Life begins somewhere with the scent of lavender. My father is standing in front of a mirror. He has just showered and shaved and is about to put on a suit. I watch him tighten the knot of his necktie, flip down his shirt collar, and button it up. Suddenly, there it is, as always: lavender. 

Remembrances. That's what this book is all about. Beautiful crumbs written by someone who looks into childhood, scents, travels, language, books, artists, writers and the mundane and brings out a collection of fragrant memories written in master care and style. Proustian, if I must say. 

"   The search for ideal lavender was like the search for that part of me that needed nothing more than a fragrance to emerge from the sleep of thousands. I searched for it the way I searched for my personal color, or for a brand of cigarettes, or for my favorite composer. 

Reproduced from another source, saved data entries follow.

Lemma message_body_built pre ls Q :
  Forall one_line pre → Forall (λ l, marker_of l ≠ lit "begin:msg") pre → Forall one_line ls →
  _message_body (crlf_text pre ++ lit "BEGIN:MSG" ++ CRLF ++ join [LF] (stuff_line <$> ls) ++ CRLF ++
                 lit "END:MSG" ++ CRLF ++ Q) = Some (join [LF] (stuff_line <$> ls) ++ CRLF).
Proof.
  intros Hpre Hop Hls. unfold _message_body. set (stuffed := join [LF] _).
  set (s0 := zlen (crlf_text pre)). set (b0 := s0 + 11). set (e0 := b0 + zlen stuffed + 2).
  assert (Hmark : ∀ s t, ascii s → lower_ascii <$> s = t → rstrip_by is_blank s = s → lstrip_by is_blank s = s →
                  marker_of s = t).
  { intros s t Ha <- Hr Hl. unfold marker_of. by rewrite Hl, Hr, casefold_ascii_text. }
  assert (Hbegin : marker_of (lit "BEGIN:MSG") = lit "begin:msg").
  { apply Hmark; try done. apply (bool_decide_unpack _). by vm_compute. }
  assert (Hend : marker_of (lit "END:MSG") = lit "end:msg").
  { apply Hmark; try done. apply (bool_decide_unpack _). by vm_compute. }
  assert (earliest (message_scan 0 (split_on LF (crlf_text pre ++ lit "BEGIN:MSG" ++ CRLF ++ stuffed ++ CRLF ++
                 lit "END:MSG" ++ CRLF ++ Q)) ∅ []) = Some (s0, b0, e0)) as ->.
  { rewrite split_text by done. rewrite scan_before; [|apply split_on_aux_nil|].
    2: { apply Forall_fmap. eapply Forall_impl; [exact Hop|]. intros l Hl. unfold opens. cbn. by rewrite line_of_CR. }
    rewrite seg_sum_text, Z.add_0_l. fold s0.
    rewrite split_crlf, (split_line (lit "BEGIN:MSG")) by (apply (bool_decide_unpack _); by vm_compute).
    rewrite split_crlf, (split_crlf (lit "END:MSG")),
      (split_line (lit "END:MSG")) by (apply (bool_decide_unpack _); by vm_compute).
    cbn [app]. set (segs := split_on LF (stuffed ++ [CR])). set (rest := (lit "END:MSG" ++ [CR]) :: split_on LF Q).
    cbn [message_scan]. rewrite line_of_CR, Hbegin, bool_decide_eq_true_2 by done.
    assert (Hn : is_nil (segs ++ rest) = false) by (by destruct segs). rewrite Hn. cbn [andb negb].
    rewrite lookup_empty. change (indent_of (lit "BEGIN:MSG")) with (@nil Z).
    change (zlen (lit "BEGIN:MSG" ++ [CR])) with 10. replace (s0 + 10 + 1) with b0 by (unfold b0; lia).
    destruct (scan_open s0 b0 segs rest) with (cursor := b0) (cands := <[[] := (s0, b0)]> (∅ : gmap ustr (Z * Z)))
      (matches := @nil span) as (cands & new & -> & [Ho Hl] & Hnew); [done|by apply stuffed_segments|unfold b0; lia|..].
    { split; [apply lookup_insert_eq|]. intros i p. rewrite delete_insert_id by done. by rewrite lookup_empty. }
    pose proof (seg_sum_split (stuffed ++ [CR]) []) as Hss. fold (split_on LF (stuffed ++ [CR])) segs in Hss.
    rewrite Hss. change (zlen []) with 0. rewrite zlen_app. change (zlen [CR]) with 1.
    replace (b0 + (0 + (zlen stuffed + 1) + 1)) with e0 by (unfold e0; lia).
    unfold rest. cbn [message_scan]. rewrite line_of_CR, Hend. rewrite andb_false_r.
    change (indent_of (lit "END:MSG")) with (@nil Z). cbn [bool_decide andb]. rewrite Ho. cbn [app].
    change (bool_decide (lit "end:msg" = lit "begin:msg")) with false.
    change (bool_decide (lit "end:msg" = lit "end:msg")) with true. cbn [andb].
    destruct (scan_later s0 (split_on LF Q) (e0 + zlen (lit "END:MSG" ++ [CR]) + 1) (delete [] cands)
      (new ++ [(s0, b0, e0)])) as (new' & -> & Hnew'); [|done|].
    { pose proof (zlen_nonneg stuffed). unfold e0, b0. change (zlen (lit "END:MSG" ++ [CR])) with 8. lia. }
    rewrite <- (assoc_L (++)). by apply earliest_least. }
  set (front := crlf_text pre ++ lit "BEGIN:MSG" ++ CRLF).
  assert (Hb : b0 = zlen front) by (unfold front; by rewrite zlen_app).
  rewrite (assoc_L (++) (lit "BEGIN:MSG") CRLF), (assoc_L (++) (crlf_text pre)). fold front.
  unfold slice. rewrite Hb. replace (Z.to_nat (zlen front)) with (length front) by (unfold zlen; lia). rewrite drop_app_length, (assoc_L (++) stuffed).
  assert (Z.to_nat (e0 - zlen front) = length (stuffed ++ CRLF)) as ->.
  { rewrite length_app. change (length CRLF) with 2%nat. unfold e0. rewrite Hb. unfold zlen. lia. }
  by rewrite take_app_length.
Qed.
End body.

   And yet, even as I criticized each fragrance, I found myself growing attached to it, as though something that had less to do with the fragrances themselves than with that part of me that had sought them out and been seduced by them and finally blossomed because of them should never be allowed to perish. Sometimes the history of provisional attachments means more to us than the attachment themselves, the way the history of a love affair stirs more love than the affair itself. Sometimes it is in blind ritual and not in faith that we encounter the sacred, the way it is habit not character that makes us who we are. Sometimes the clothes and scents we wear have more of us in them than we do ourselves." 

from Lavender

"   I learned to read and to love books much as I learned to know and to love Rome: not only by intuiting undisclosed passageways everywhere but also by seeing more of me in books than there probably was, because everything I read seemed more in me already than on the pages themselves. I knew that my way of reading books might be aberrant, just as I knew that figuring my way around Rome as I did would shock the fussiest of tourists.  

   I was after something intimate and I learned to spot it in the first alley, in the first verse of a poem, on the first glance of a stranger. Great books, like great cities, always let us find things we think are only in us and couldn't possibly belong elsewhere but that turned out to be the broadcast everywhere we look. Great artists are those who give us what we think was already ours. Never mind that we've never seen, felt, or loved through anything remotely similar. The artist converts us; he steals and refashions our past, and like songs from our adolescence, gives us the picture of our youth as we wished it to be back then - never as it really was. He gives us our secret wishfilm back. 

   Suddenly, the insights nursed by strangers belong, against all odds, to us as well. We know what an author desires, what he resembles; we even know why. The better a writer, the he erases his footprints -- yet the better the writer, the more he wants to intuit and put back those parts he chose to hide. With the right hunch, you could read the inflection of an author's soul on a single comma, in one sentence, and from that one sentence seize the whole book, his life work. "

earmarked from Intimacy 

"   Indeed, the disconnect, the hiatus, the tiny synapse -- call it once again the spread between us and time, between who we are and wish we might have been -- is all we have to understand our place in life. Once measures time not in units of experience but in increments of hope and anticipated regret."